◆ WHAT YOU ARE ASKED TO DO ◆
Your answer must consist solely of the line containing "intros [W <-]." and each line after it through the end of the data, copied exactly.

◆ DATASET ◆
[Start of section]

Lemma firstUnits_range source units n : bytes source -> source <> [] -> firstUnits source = Some (units, n) -> Forall (fun c => 0 <= c < 2 ^ 16) units.
Proof.
  intros HB HE. destruct (firstUnits_case source HB HE) as [HA H0| | | |HA HL HG _ _ _ _ HN HC|HA HL HG _ _ _ HN HC]; intros [= <- <-].
  - apply Forall_cons_2; [lia|apply Forall_nil_2].
  - apply Forall_cons_2; [lia|apply Forall_nil_2].
  - apply Forall_cons_2; [apply Z.mod_pos_bound; lia|]. apply Forall_cons_2; [apply trail_range|apply Forall_nil_2].
Qed.

Lemma size_text fuel source : bytes source -> (length source <= fuel)%nat -> sized source (utf8Units fuel source).
Proof.
  revert fuel source. apply (utf8Units_ind sized); [|done|].
  - cbn. split_and!; try done. split; [intros; constructor|done].
  - intros source units n r HB HE HF HN IH. destruct r as [rest|]; cbn [mbind option_bind sized] in *; [|done]. destruct IH as (HL & HEq & HT & HR & _). rewrite length_app, length_drop in *.
    pose proof (firstUnits_range _ _ _ HB HE HF) as HU. destruct (firstUnits_size source units n HB HE HF) as (_ & HS & HS1 & HS2).
    assert (HA : asciiBytes source <-> (length units = n /\ asciiBytes (drop n source))%nat).
    { rewrite <- (take_drop n source) at 1. unfold asciiBytes. rewrite Forall_app. split; intros [H1 H2]; (split; [|done]).
      - destruct source as [|b source]; [done|]. destruct n as [|n]; [lia|]. apply Forall_cons in H1 as [H1 _]. revert HF. unfold firstUnits. change (at_ (b :: source) 0) with b. rewrite H1. by intros [= <- <-].
      - destruct (HS1 H1) as [-> HA]. destruct source as [|b source]; [done|]. apply Forall_cons_2; [done|apply Forall_nil_2]. }
    split_and!; [lia| | |by apply Forall_app_2|intros _; destruct units; [cbn in HS; lia|done]].
    + rewrite HA. rewrite <- HEq. lia.
    + intros [H1 H2]%HA. rewrite (HT H2). destruct (HS1 H1) as [-> _]. rewrite HS2 by done. apply take_drop.
Qed.
(** C8: Atomic strings are interned.  From the empty table, every sequence of the functions that make an atomic string (from a C string,
    from runs of 8 and of 16 bit characters with and without a length, with a known hash, from literal data, from UTF-8,
    from a string and from a part of a string), look one up and destroy one, of at most [manyKeys] operations, runs to its end without a
    failed assertion or a read out of range.  Each answers as interning its text in a finite map does: with the
    object that stands for the text if there is one, whichever function made it, and otherwise with a new one that has this text; the null string for
    null pointers and bytes that are not valid.  At the end the table holds that map, and two of its strings have one
    address when and only when they have one text, so that comparing pointers compares texts. *)
Theorem atomic_strings_are_interned (ops : list atomOp) :
  Forall validAtomOp ops -> Z.of_nat (length ops) <= manyKeys ->
  exists answers st sp, atomRun ops newAtomicStringTable = Some (answers, st) /\ atomSpecRun ops (mkInternSpec ∅ 1) = (answers, sp) /\ atoms st = spec_atoms sp /\
    forall t1 s1 t2 s2, spec_atoms sp !! t1 = Some s1 -> spec_atoms sp !! t2 = Some s2 -> si_characters s1 = t1 /\ (si_address s1 = si_address s2 <-> t1 = t2).
Proof.
  intros HV HL. assert (HM : matches ∅ newAtomicStringTable (mkInternSpec ∅ 1)).
  { split; [split|..]; try done; cbn; intros a; try done. split; [by intros ?%elem_of_empty|by intros (text & s & ? & _)]. }
  destruct (atomRun_ok ops HV ∅ newAtomicStringTable (mkInternSpec ∅ 1) HM) as (answers & st & heap & ER & EF & HM'); [cbn; lia|]. destruct (atomSpecRun ops (mkInternSpec ∅ 1)) as [answers' sp]. cbn [fst snd] in *.
  subst answers'. exists answers, st, sp. split_and!; [done|done|apply HM'|]. intros t1 s1 t2 s2 H1 H2. rewrite <- (mt_atoms _ _ _ HM') in H1, H2.
  split; [by destruct (atoms_valid _ _ _ _ (mt_ok _ _ _ HM') H1)|by apply (atoms_address heap st t1 s1 t2 s2 (mt_ok _ _ _ HM'))].
Qed.

Definition sampleAtoms : list atomOp :=
  [AtomCString (Some [0x64; 0x69; 0x76; 0]); AtomUChars (Some [0x64; 0x69; 0x76]); AtomUTF8 true (Some [0x64; 0x69; 0x76]); AtomSubstring true [0x61; 0x64; 0x69; 0x76] 1 9; AtomUTF8 false (Some [0xC3; 0xA9]);
   AtomString false [0xE9]; AtomLiteral [0x70]; AtomFind true [0x70]; AtomRelease [0x64; 0x69; 0x76]; AtomLChars (Some [0x64; 0x69; 0x76]); AtomUTF8 true (Some [0xFF]); AtomTerminatedUChars None; AtomUCharsWithHash [0x2014]].

(** Concrete characters. *)
Ltac valid_characters :=
  first [ done
        | match goal with
          | |- _ /\ _ => split; valid_characters
          | |- ended true _ => by left
          | |- ended false _ => right; valid_characters
          | |- Forall _ (_ :: _) => apply Forall_cons_2; [first [lia|done]|valid_characters]
          | |- Forall _ [] => apply Forall_nil_2
          end ].

Lemma atomic_strings_are_interned_witness :
  exists answers st sp, atomRun sampleAtoms newAtomicStringTable = Some (answers, st) /\ atomSpecRun sampleAtoms (mkInternSpec ∅ 1) = (answers, sp) /\ atoms st = spec_atoms sp /\
    forall t1 s1 t2 s2, spec_atoms sp !! t1 = Some s1 -> spec_atoms sp !! t2 = Some s2 -> si_characters s1 = t1 /\ (si_address s1 = si_address s2 <-> t1 = t2).
Proof.
  apply (atomic_strings_are_interned sampleAtoms); [|vm_compute; discriminate]. unfold sampleAtoms.
  repeat (apply Forall_cons_2; [cbn; unfold charsOf, bytes, asciiBytes; valid_characters|]). apply Forall_nil_2.
Defined.
Lemma fold_lengths (bs : list SegmentedSubstring) n :
  Forall (fun b => sub_wf b /\ 0 < m_length b) bs ->
  fold_left (fun n b => uint32 (n + m_length b)) bs (uint32 n) =
  uint32 (n + Z.of_nat (length (concat (map sub_rest bs)))).
Proof.
  intros F. revert n. induction F as [|b bs [Wb _] F IH]; intros n; cbn [fold_left map concat];
    [by rewrite Z.add_0_r|].
  unfold uint32 at 2 3. rewrite Zplus_mod_idemp_l. fold (uint32 (n + m_length b)).
  rewrite IH, length_app. pose proof (length_sub_rest b Wb). f_equal. lia.
Qed.

Lemma uint32_add n k : uint32 (uint32 n + k) = uint32 (n + k).
Proof. apply Zplus_mod_idemp_l. Qed.

Lemma seg_length_refines s l : seg_refines s l -> seg_length s = ls_length l.
Proof.
  intros [W <-]. unfold seg_length, ls_length, ls_ahead, seg_view, seg_chars, seg_pushed. simpl.
  pose proof (length_sub_rest _ (wf_current _ W)) as HL. pose proof (wf_substrings _ W) as WS.
  rewrite !length_app. cbv zeta.
  set (k := if m_pushedChar1 s =? 0 then 0 else if m_pushedChar2 s =? 0 then 1 else 2).
  match goal with |- (if _ then fold_left _ _ ?n else _) = _ =>
    replace n with (uint32 (m_length (m_currentString s) + k))
  end.
  2: { unfold k. destruct (m_pushedChar1 s =? 0); cbn [negb]; [by rewrite Z.add_0_r|].
       destruct (m_pushedChar2 s =? 0); cbn [negb]; rewrite ?uint32_add; [done|].
       by rewrite <- (Z.add_assoc (uint32 _)), uint32_add. }
  transitivity (uint32 (m_length (m_currentString s) + k + Z.of_nat (length (concat (map sub_rest (m_substrings s)))))).
  - unfold isComposite. destruct (m_substrings s); [by rewrite Z.add_0_r | by apply fold_lengths].
  - f_equal. unfold k. destruct (m_pushedChar1 s =? 0); simpl; [lia|]. destruct (m_pushedChar2 s =? 0); simpl; lia.
Qed.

[End of section]

◆ TASK SOLUTION ◆
  intros [W <-]. unfold seg_length, ls_length, ls_ahead, seg_view, seg_chars, seg_pushed. simpl.
  pose proof (length_sub_rest _ (wf_current _ W)) as HL. pose proof (wf_substrings _ W) as WS.
  rewrite !length_app. cbv zeta.
  set (k := if m_pushedChar1 s =? 0 then 0 else if m_pushedChar2 s =? 0 then 1 else 2).
  match goal with |- (if _ then fold_left _ _ ?n else _) = _ =>
    replace n with (uint32 (m_length (m_currentString s) + k))
  end.
  2: { unfold k. destruct (m_pushedChar1 s =? 0); cbn [negb]; [by rewrite Z.add_0_r|].
       destruct (m_pushedChar2 s =? 0); cbn [negb]; rewrite ?uint32_add; [done|].
       by rewrite <- (Z.add_assoc (uint32 _)), uint32_add. }
  transitivity (uint32 (m_length (m_currentString s) + k + Z.of_nat (length (concat (map sub_rest (m_substrings s)))))).
  - unfold isComposite. destruct (m_substrings s); [by rewrite Z.add_0_r | by apply fold_lengths].
  - f_equal. unfold k. destruct (m_pushedChar1 s =? 0); simpl; [lia|]. destruct (m_pushedChar2 s =? 0); simpl; lia.
Qed.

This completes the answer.